A Agência Nacional de Proteção de Dados (ANPD) determinou, nesta quarta-feira (12), que o Discord suspenda no Brasil as transmissões ao vivo e recursos equivalentes de compartilhamento de vídeo. A plataforma terá 3 dias úteis para cumprir a decisão, que permanecerá em vigor até que sejam comprovadas medidas consideradas eficazes para proteger crianças e adolescentes.
A determinação foi tomada pela Superintendência de Fiscalização da ANPD dentro de um processo aberto na última sexta-feira (7). A investigação apura possíveis falhas do Discord no cumprimento das obrigações previstas no Estatuto Digital da Criança e do Adolescente (ECA Digital).
A Agência informou ter identificado evidências de que a plataforma não adotou medidas consideradas suficientes para prevenir ou reduzir riscos relacionados ao acesso, à exposição e à recomendação de conteúdos ou práticas que possam resultar em graves violações dos direitos de menores de 18 anos.
Entre os problemas investigados estão situações relacionadas à violência, assédio, automutilação e suicídio.
A decisão da ANPD não determina o bloqueio do Discord no país. A restrição é direcionada especificamente à função “Go Live”, utilizada para transmissões ao vivo em servidores fechados, além de ferramentas equivalentes de transmissão e compartilhamento de vídeos.
Segundo a Agência, a medida foi adotada porque essa funcionalidade apresentou evidências de representar um risco particularmente elevado para crianças e adolescentes. A suspensão não impede o funcionamento das demais ferramentas da plataforma nem seus usos considerados legítimos.
A ANPD também determinou que o Discord adote mecanismos capazes de dificultar tentativas de contornar a suspensão.
Entre os fatores considerados pela Agência está a própria estrutura técnica utilizada pelo Discord. Segundo a avaliação da ANPD, a plataforma não consegue acessar o conteúdo das transmissões de vídeo enquanto elas acontecem, o que limita a aplicação de mecanismos internos para analisar as imagens e identificar violações em tempo real.
Nesse cenário, o serviço depende de sistemas automatizados e de denúncias feitas pelos próprios usuários dos ambientes em que as transmissões ocorrem.
A interrupção das transmissões ao vivo não tem prazo previamente definido para terminar. O Discord deverá demonstrar que implementou medidas técnicas, de segurança e de governança compatíveis com os riscos identificados.
Somente depois dessa comprovação a empresa poderá solicitar autorização expressa da ANPD para reativar, total ou parcialmente, as transmissões ao vivo.
A medida preventiva também não encerra o processo de fiscalização.

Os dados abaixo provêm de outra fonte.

Lemma Tree_TravesePreOrder_shape s Ctx t :
  shape_at s t ->
  forall fuel log, (height t < fuel)%nat ->
  Tree_TravesePreOrder fuel (root_ptr t) (Some record_visit) Ctx (s, log)
  = Done (visit_code t, (s, log ++ logged Ctx (preorder s t))).
Proof.
  induction t as [|a l IHl r IHr]; intros Hs fuel log Hf;
    (destruct fuel as [|fuel]; [simpl in Hf; lia|]); simpl in *.
  { by rewrite app_nil_r. }
  destruct (nodes s !! a) as [n|] eqn:Hn; [|done].
  destruct Hs as (Hl & Hr & Hsl & Hsr).
  rewrite (call_visitor_record _ _ _ _ _ Hn), bind_Done.
  rewrite (left_of_live _ _ _ _ Hn), bind_Done, Hl.
  rewrite (IHl Hsl fuel _ ltac:(lia)), bind_Done. cbv beta iota.
  rewrite (right_of_live _ _ _ _ Hn), bind_Done, Hr.
  rewrite (IHr Hsr fuel _ ltac:(lia)), bind_Done. cbv beta iota.
  unfold logged, payload. rewrite Hn, ?fmap_app, ?fmap_cons, <- ?app_assoc.
  reflexivity.
Qed.

Lemma Tree_TraveseInOrder_shape s Ctx t :
  shape_at s t ->
  forall fuel log, (height t < fuel)%nat ->
  Tree_TraveseInOrder fuel (root_ptr t) (Some record_visit) Ctx (s, log)
  = Done (visit_code t, (s, log ++ logged Ctx (inorder s t))).
Proof.
  induction t as [|a l IHl r IHr]; intros Hs fuel log Hf;
    (destruct fuel as [|fuel]; [simpl in Hf; lia|]); simpl in *.
  { by rewrite app_nil_r. }
  destruct (nodes s !! a) as [n|] eqn:Hn; [|done].
  destruct Hs as (Hl & Hr & Hsl & Hsr).
  rewrite (left_of_live _ _ _ _ Hn), bind_Done, Hl.
  rewrite (IHl Hsl fuel _ ltac:(lia)), bind_Done. cbv beta iota.
  rewrite (call_visitor_record _ _ _ _ _ Hn), bind_Done.
  rewrite (right_of_live _ _ _ _ Hn), bind_Done, Hr.
  rewrite (IHr Hsr fuel _ ltac:(lia)), bind_Done. cbv beta iota.
  unfold logged, payload. rewrite Hn, ?fmap_app, ?fmap_cons, <- ?app_assoc.
  reflexivity.
Qed.

Lemma Tree_TravesePostOrder_shape s Ctx t :
  shape_at s t ->
  forall fuel log, (height t < fuel)%nat ->
  Tree_TravesePostOrder fuel (root_ptr t) (Some record_visit) Ctx (s, log)
  = Done (visit_code t, (s, log ++ logged Ctx (postorder s t))).
Proof.
  induction t as [|a l IHl r IHr]; intros Hs fuel log Hf;
    (destruct fuel as [|fuel]; [simpl in Hf; lia|]); simpl in *.
  { by rewrite app_nil_r. }
  destruct (nodes s !! a) as [n|] eqn:Hn; [|done].
  destruct Hs as (Hl & Hr & Hsl & Hsr).
  rewrite (left_of_live _ _ _ _ Hn), bind_Done, Hl.
  rewrite (IHl Hsl fuel _ ltac:(lia)), bind_Done. cbv beta iota.
  rewrite (right_of_live _ _ _ _ Hn), bind_Done, Hr.
  rewrite (IHr Hsr fuel _ ltac:(lia)), bind_Done. cbv beta iota.
  rewrite (call_visitor_record _ _ _ _ _ Hn), bind_Done.
  unfold logged, payload. rewrite Hn, ?fmap_app, ?fmap_cons, <- ?app_assoc.
  reflexivity.
Qed.

(** On every finite tree the three traversals, run with the recording
    visitor and a call budget above the height, succeed on a present root,
    leave memory unchanged, and extend the log by the payloads in pre-order
    (node, left, right), in-order (left, node, right) and post-order (left,
    right, node), each paired with the context value that was passed in. *)
Theorem traverse_orders s Ctx t fuel log :
  shape_at s t -> (height t < fuel)%nat ->
  Tree_TravesePreOrder fuel (root_ptr t) (Some record_visit) Ctx (s, log)
    = Done (visit_code t, (s, log ++ logged Ctx (preorder s t)))
  /\ Tree_TraveseInOrder fuel (root_ptr t) (Some record_visit) Ctx (s, log)
    = Done (visit_code t, (s, log ++ logged Ctx (inorder s t)))
  /\ Tree_TravesePostOrder fuel (root_ptr t) (Some record_visit) Ctx (s, log)
    = Done (visit_code t, (s, log ++ logged Ctx (postorder s t))).
Proof.
  intros Hs Hf. split; [|split].
  - by apply Tree_TravesePreOrder_shape.
  - by apply Tree_TraveseInOrder_shape.
  - by apply Tree_TravesePostOrder_shape.
Qed.

(** ** The theorems at concrete inputs *)

(** C1 on [tree4_spare]: node 30 (a right child carrying payload 3) receives
    the spare node 50 on its left and loses it again. *)
Lemma append_delete_roundtrip_witness :
  exists s1 s2,
    Tree_NodeAppend (Some 30%positive) (Some 50%positive) INSERT_POS_LEFT tree4_spare
      = Done (ERR_SUCCESS, s1)
    /\ nodes s1 !! 30%positive
       = Some (with_left (Some 50%positive)
                 (mkNode (Some 10%positive) NULL NULL (Some 3%positive)))
    /\ nodes s1 !! 50%positive = Some (with_parent (Some 30%positive) empty_node)
    /\ Tree_NodeDelete (Some 50%positive) s1 = Done (ERR_SUCCESS, s2)
    /\ s2 = tree4_spare
    /\ nodes s2 !! 30%positive
       = Some (mkNode (Some 10%positive) NULL NULL (Some 3%positive))
    /\ tn_left (mkNode (Some 10%positive) NULL NULL (Some 3%positive)) = NULL
    /\ nodes s2 !! 50%positive = Some empty_node.
Proof.
  apply (append_delete_roundtrip 30 50
           (mkNode (Some 10%positive) NULL NULL (Some 3%positive)) tree4_spare).
  - discriminate.
  - vm_compute. reflexivity.
  - reflexivity.
  - discriminate.
  - vm_compute. reflexivity.
Defined.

Durante a investigação, a Agência poderá adotar outras providências, incluindo a possibilidade de estabelecer um plano de conformidade para que a plataforma implemente melhorias em outros aspectos de seus serviços.
Caso sejam confirmadas irregularidades, o Discord ainda poderá sofrer medidas corretivas e sanções administrativas previstas no ECA Digital. Entre as penalidades está multa de até R$ 50 milhões por infração.
Os representantes da plataforma já foram comunicados da decisão e deverão apresentar, em três dias úteis, comprovação do cumprimento integral da suspensão no território brasileiro.
A empresa também poderá recorrer da decisão à própria Superintendência de Fiscalização no prazo de dez dias úteis. Se o pedido de reconsideração for rejeitado, ainda existe a possibilidade de recurso ao Conselho Diretor da ANPD.
O processo aberto pela ANPD não se limita às transmissões ao vivo. A investigação também verifica possíveis falhas relacionadas à aferição da idade dos usuários, à remoção de conteúdos que violem as regras e à comunicação de ocorrências às autoridades competentes.
A Agência informou que a apuração considera, entre outros pontos, as obrigações previstas no ECA Digital para impedir ou reduzir o contato de crianças e adolescentes com conteúdos relacionados à indução, incitação, instigação ou auxílio à automutilação e ao suicídio.
Dados da SaferNet Brasil citados pela Agência Gov mostram que as denúncias relacionadas ao Discord cresceram 54% nos primeiros sete meses de 2026, em comparação com o mesmo período de 2025.
Foram registradas 406 notificações neste ano, contra 264 no mesmo intervalo do ano anterior.
O Discord se apresenta como uma plataforma voltada à formação de comunidades e à comunicação por texto, voz e vídeo. Segundo os termos de serviço da empresa, a idade mínima para utilização do serviço é de 13 anos.
A decisão da ANPD ocorre em um contexto de ampliação das medidas de fiscalização voltadas à proteção de crianças e adolescentes no ambiente digital e à adequação das plataformas às novas obrigações estabelecidas pelo ECA Digital.